• _Stored data_:
----------

(** The pattern of a [starts_with] block that the engine refuses. *)
Definition rejectedPattern (ok : string -> bool) (m : Maybe string) : option string :=
  match truthy m with
  | Some t => if ok ("^" ++ t)%string then None else Some ("^" ++ t)%string
  | None => None
  end.

Definition orFirst (a b : option string) : option string :=
  match a with
  | Some p => Some p
  | None => b
  end.

(** The first pattern, in the order of the blocks, that makes the builder throw. *)
Definition badPattern (ok : string -> bool) (w : UserWhereInput) : option string :=
  orFirst (rejectedPattern ok (firstName_starts_with w))
    (orFirst (rejectedPattern ok (lastName_starts_with w))
       (orFirst (rejectedPattern ok (email_starts_with w))
          (rejectedPattern ok (appLanguageCode_starts_with w)))).



Definition unset {A : Type} (m : Maybe A) : bool :=
  match m with
  | Val _ => false
  | Undefined | Null => true
  end.

(** No field of the filter is given, or the filter itself is not. *)
Definition noFieldsSet (where_ : Maybe UserWhereInput) : bool :=
  match where_ with
  | Undefined | Null => true
  | Val w =>
      unset (id w) && unset (id_not w) && unset (id_in w) && unset (id_not_in w)
      && unset (firstName w) && unset (firstName_not w) && unset (firstName_in w)
      && unset (firstName_not_in w) && unset (firstName_contains w)
      && unset (firstName_starts_with w)
      && unset (lastName w) && unset (lastName_not w) && unset (lastName_in w)
      && unset (lastName_not_in w) && unset (lastName_contains w)
      && unset (lastName_starts_with w)
      && unset (email w) && unset (email_not w) && unset (email_in w)
      && unset (email_not_in w) && unset (email_contains w)
      && unset (email_starts_with w)
      && unset (appLanguageCode w) && unset (appLanguageCode_not w)
      && unset (appLanguageCode_in w) && unset (appLanguageCode_not_in w)
      && unset (appLanguageCode_contains w) && unset (appLanguageCode_starts_with w)
      && unset (admin_for w) && unset (event_title_contains w)
  end.

(** A term without pattern syntax: no anchor, no metacharacter. *)
Fixpoint literal (t : string) : bool :=
  match t with
  | EmptyString => true
  | String c rest =>
      negb (Ascii.eqb c "^") && negb (isMeta c) && literal rest
  end.

(** [t] is a prefix of [v] up to the case of ASCII letters. *)
Fixpoint prefixNoCase (t v : string) : bool :=
  match t, v with
  | EmptyString, _ => true
  | String _ _, EmptyString => false
  | String a t', String b v' => Ascii.eqb (lower a) (lower b) && prefixNoCase t' v'
  end.

(** The record a member is sent back as. *)
Definition reshaped (context : Context) (raw : Obj) : Obj :=
  set "password" JNull (set "image" (imageUrl context (getv "image" raw)) raw).

(** ** Notions used in the statements *)

(** [build(orgId, filter)]: the filter of [getInputArg] under the membership
    condition, as the resolver passes it to the store. *)
Definition buildPredicate (ok : string -> bool) (orgId : string)
  (where_ : Maybe UserWhereInput) : Outcome Filter :=
  (inputArg <- getInputArg ok where_ ;; Returns (storeQuery orgId inputArg))%outcome.

(** The two set operators. *)
Inductive SetOp : Type :=
| OpIn : SetOp
| OpNotIn : SetOp.

Definition setOperand (op : SetOp) (f : Field) (w : UserWhereInput)
  : Maybe (list string) :=
  match op with
  | OpIn => op_in f w
  | OpNotIn => op_not_in f w
  end.

Definition afterSetOp (op : SetOp) (f : Field) (w : UserWhereInput) : option Cond :=
  match op with
  | OpIn => afterIn f w
  | OpNotIn => afterNotIn f w
  end.

Definition emptySetCond (op : SetOp) : Cond :=
  match op with
  | OpIn => CIn []
  | OpNotIn => CNin []
  end.

(** Standard set semantics on the empty set: nothing is a member of it,
    everything is outside it. *)
Definition emptySetVerdict (op : SetOp) : bool :=
  match op with
  | OpIn => false
  | OpNotIn => true
  end.

(** The member the paged branch maps a record to. *)
Definition pagedEdge (context : Context) (user : StoreDoc) : Obj :=
  set "password" JNull
    (set "image" (imageUrl context (user_image user)) (spreadUser user)).

(** The member the unpaged branch maps a record to. *)
Definition unpagedEdge (context : Context) (user : StoreDoc) : Obj :=
  set "password" JNull
    (set "image" (imageUrl context (user_image user)) (spreadVal (user_doc user))).

(** The options of an unpaged call, populate and select included. *)
Definition unpagedOptions {Sort : Type} (sort : Sort) : PaginateOptions Sort :=
  mkOptions Undefined sort false Undefined Undefined ["registeredEvents"] ["-password"].

(** The options of a paged call, populate and select included. *)
Definition pagedOptions {Sort : Type} (sort : Sort) (skip first : Maybe Z)
  : PaginateOptions Sort :=
  mkOptions (Val true) sort true skip first ["registeredEvents"] ["-password"].

Definition isReturns {A : Type} (o : Outcome A) : bool :=
  match o with
  | Returns _ => true
  | Throws _ => false
  end.

Definition missingSkip : string :=
  "Missing Skip parameter. Set it to either 0 or some other value".

(** What the spec says of a member's image, read on a raw record and the
    member made of it. *)
Definition imageRule (context : Context) (user : StoreDoc) (member : Obj) : Prop :=
  (forall s : string,
      user_image user = JStr s -> s <> "" ->
      get "image" member = Some (JStr (apiRootUrl context ++ s)))
  /\ (user_image user = JNull -> get "image" member = Some JNull).

(** The response assembled from the store's page and the mapped records. *)
Definition connectionOf (usersModel : PaginateResult.t) (users : list Obj)
  : Connection :=
  mkConnection
    (mkPageInfo (PaginateResult.hasNextPage usersModel)
       (PaginateResult.hasPrevPage usersModel)
       (PaginateResult.totalPages usersModel)
       (PaginateResult.nextPage usersModel)
       (PaginateResult.prevPage usersModel)
       (PaginateResult.page usersModel))
    users
    (mkAggregate (PaginateResult.totalDocs usersModel)).

(** ** An in-memory store, for the examples

    Records are kept in a list; the filter is evaluated by [matchesQuery];
    the page arithmetic is the one of the pagination plugin for a positive
    limit; a pattern outside the modelled fragment rejects the call.  The
    projection [select] is not applied: records come back whole, so that the
    examples exercise the resolver's own redaction. *)

Fixpoint filterDocs (q : Filter) (db : list Obj) : option (list Obj) :=
  match db with
  | [] => Some []
  | d :: rest =>
      match matchesQuery q d, filterDocs q rest with
      | Some b, Some ms => Some (if b then d :: ms else ms)
      | _, _ => None
      end
  end.

Definition memStore {Sort : Type} (db : list Obj) (q : Filter)
  (o : PaginateOptions Sort) : Settled PaginateResult.t :=
  match filterDocs q db with
  | None => RejectedWith "unsupported pattern"
  | Some ms =>
      let wrap := match lean o with
                  | Val true => LeanDoc
                  | _ => HydratedDoc
                  end in
      let n := Z.of_nat (List.length ms) in
      if pagination o then
        let l := match limit o with
                 | Val l => if Z.leb l 0 then 10%Z else l
                 | _ => 10%Z
                 end in
        let p := match page o with
                 | Val p => Z.max p 1
                 | _ => 1%Z
                 end in
        let pages := Z.max 1 ((n + l - 1) / l) in
        Fulfilled
          (PaginateResult.mk
             (map wrap (firstn (Z.to_nat l) (skipn (Z.to_nat ((p - 1) * l)) ms)))
             n (Z.ltb p pages) (Z.ltb 1 p) pages
             (if Z.ltb p pages then Val (p + 1)%Z else Null)
             (if Z.ltb 1 p then Val (p - 1)%Z else Null)
             (Val p))
      else
        Fulfilled
          (PaginateResult.mk (map wrap ms) n false false 1%Z Null Null (Val 1%Z))
  end.

(** The engine's grammar cut down to the modelled fragment: every pattern
    it accepts is a literal with anchors. *)
Definition fragmentSyntaxOk (p : string) : bool :=
  match parse p with
  | Some _ => true
  | None => false
  end.
(** X3.  [__next__] signals the end of the stream only when nothing is left
    to deliver: the event stream is exhausted, no payload byte is pending
    and the cursor is at the end of the buffer. *)
Theorem stop_only_when_all_is_delivered fuel it t it' t' :
  cursor_ok it ->
  __next__ clk fuel it t = Some (StopIteration, it', t') ->
  pending_data it = [] /\ byte_iterator it' = []
  /\ read_pos it' = length (buffer it').
Proof.
  intros Hc H. split; [apply (next_data clk _ _ _ _ _ _ Hc H)|].
  revert it t Hc H. induction fuel as [|fuel IH]; intros it t Hc H;
    [discriminate|].
  simpl in H. destruct (iteration clk it t) as [[sig1 it1] t1] eqn:E.
  destruct (iteration_data clk _ _ _ _ _ Hc E) as [Hc1 _].
  destruct sig1; try discriminate.
  - injection H as <- <-.
    destruct (line_ready it) eqn:Hready.
    + destruct (iteration_ready clk it t Hready) as (l & f & n & p & t2 & E1 & _).
      rewrite E1 in E. discriminate.
    + rewrite (iteration_not_ready clk _ _ Hready) in E.
      destruct (byte_iterator it) as [|[[bs|name]|msg] rest] eqn:Hit;
        try discriminate.
      destruct (Nat.ltb_spec (read_pos it) (length (buffer it)));
        [discriminate|].
      injection E as <- <-. unfold cursor_ok in Hc. split; [assumption | lia].
  - apply (IH _ _ Hc1 H).
Qed.

(** X4.  The lines of a reader iterated to the end of its stream, laid end
    to end, are exactly the data it had to deliver with the delimiters
    taken out; with as many lines, at least, as there were delimiters. *)
Theorem lines_are_the_data_without_delimiters fuel it t ls :
  cursor_ok it ->
  lines clk fuel it t = Some (ls, None) ->
  concat (map line_of ls) = without_newlines (pending_data it)
  /\ length (pending_data it) - length (without_newlines (pending_data it))
     <= length ls.
Proof.
  intros Hc H. split; [apply (lines_data clk fuel _ _ _ Hc H)|].
  revert it t ls Hc H.
  induction fuel as [|fuel IH]; intros it t ls Hc H; [discriminate|].
  rewrite lines_unfold in H.
  destruct (__next__ clk fuel it t) as [[[sig it'] t']|] eqn:E; [|discriminate].
  destruct (next_data clk _ _ _ _ _ _ Hc E) as [Hc' Hd].
  destruct sig as [line first now| |msg|]; try discriminate.
  - destruct (lines clk fuel it' t') as [[ls' e]|] eqn:El; [|discriminate].
    injection H as <- ->. destruct Hd as (Hnl & d & Hdel & ->).
    specialize (IH _ _ _ Hc' El).
    rewrite !without_newlines_app, (without_newlines_id _ Hnl), !length_app.
    simpl. destruct Hdel as [->|[-> _]]; simpl; lia.
  - injection H as <-. rewrite Hd. simpl. lia.
  - contradiction.
Qed.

----------

• _Work request_: Copy out each line carrying the string "induction" from the data.

• _Answer to this task_:
  revert it t Hc H. induction fuel as [|fuel IH]; intros it t Hc H;
  induction fuel as [|fuel IH]; intros it t ls Hc H; [discriminate|].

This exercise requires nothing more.